_SUPPLIED MATERIAL_
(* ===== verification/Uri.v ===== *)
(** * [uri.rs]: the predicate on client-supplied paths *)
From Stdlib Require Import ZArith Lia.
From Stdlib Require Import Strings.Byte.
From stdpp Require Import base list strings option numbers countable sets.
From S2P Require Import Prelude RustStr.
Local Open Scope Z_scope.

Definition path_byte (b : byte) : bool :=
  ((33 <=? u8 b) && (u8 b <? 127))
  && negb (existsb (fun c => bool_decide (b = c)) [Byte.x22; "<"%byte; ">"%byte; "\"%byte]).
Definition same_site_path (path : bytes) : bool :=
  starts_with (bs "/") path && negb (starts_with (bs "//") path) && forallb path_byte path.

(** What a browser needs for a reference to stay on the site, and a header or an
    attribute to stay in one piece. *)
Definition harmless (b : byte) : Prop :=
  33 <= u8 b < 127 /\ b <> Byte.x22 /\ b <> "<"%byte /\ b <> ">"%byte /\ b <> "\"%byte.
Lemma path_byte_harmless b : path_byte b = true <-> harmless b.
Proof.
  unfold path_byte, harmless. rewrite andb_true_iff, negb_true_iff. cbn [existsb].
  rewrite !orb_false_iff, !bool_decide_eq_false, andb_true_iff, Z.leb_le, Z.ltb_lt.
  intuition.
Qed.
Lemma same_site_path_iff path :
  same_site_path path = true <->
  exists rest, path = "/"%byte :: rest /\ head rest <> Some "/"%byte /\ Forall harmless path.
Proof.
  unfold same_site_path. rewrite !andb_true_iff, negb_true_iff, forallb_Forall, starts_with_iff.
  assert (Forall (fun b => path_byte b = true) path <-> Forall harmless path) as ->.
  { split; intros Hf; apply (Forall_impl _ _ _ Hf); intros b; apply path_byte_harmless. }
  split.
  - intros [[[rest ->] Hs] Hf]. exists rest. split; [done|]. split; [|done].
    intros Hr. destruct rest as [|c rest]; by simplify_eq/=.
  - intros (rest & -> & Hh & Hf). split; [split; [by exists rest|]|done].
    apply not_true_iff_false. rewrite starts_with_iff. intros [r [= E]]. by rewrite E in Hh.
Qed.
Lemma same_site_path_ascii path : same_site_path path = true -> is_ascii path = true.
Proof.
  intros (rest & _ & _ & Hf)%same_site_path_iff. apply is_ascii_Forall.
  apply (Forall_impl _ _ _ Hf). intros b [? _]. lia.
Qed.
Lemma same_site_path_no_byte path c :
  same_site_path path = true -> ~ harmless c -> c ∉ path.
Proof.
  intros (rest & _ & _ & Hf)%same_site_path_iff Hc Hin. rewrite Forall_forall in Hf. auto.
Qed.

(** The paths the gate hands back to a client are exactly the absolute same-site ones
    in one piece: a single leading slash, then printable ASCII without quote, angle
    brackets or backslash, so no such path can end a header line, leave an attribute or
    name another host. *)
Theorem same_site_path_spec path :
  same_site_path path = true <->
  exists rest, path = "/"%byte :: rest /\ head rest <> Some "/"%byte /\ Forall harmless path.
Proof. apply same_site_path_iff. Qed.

_PROMPT_
Exactly as written, please reproduce the lines from the first line of the data to the line containing "33 <= u8 b <", inclusive, and nothing else.

_SOLVED EXERCISE_
(* ===== verification/Uri.v ===== *)
(** * [uri.rs]: the predicate on client-supplied paths *)
From Stdlib Require Import ZArith Lia.
From Stdlib Require Import Strings.Byte.
From stdpp Require Import base list strings option numbers countable sets.
From S2P Require Import Prelude RustStr.
Local Open Scope Z_scope.

Definition path_byte (b : byte) : bool :=
  ((33 <=? u8 b) && (u8 b <? 127))
  && negb (existsb (fun c => bool_decide (b = c)) [Byte.x22; "<"%byte; ">"%byte; "\"%byte]).
Definition same_site_path (path : bytes) : bool :=
  starts_with (bs "/") path && negb (starts_with (bs "//") path) && forallb path_byte path.

(** What a browser needs for a reference to stay on the site, and a header or an
    attribute to stay in one piece. *)
Definition harmless (b : byte) : Prop :=
  33 <= u8 b < 127 /\ b <> Byte.x22 /\ b <> "<"%byte /\ b <> ">"%byte /\ b <> "\"%byte.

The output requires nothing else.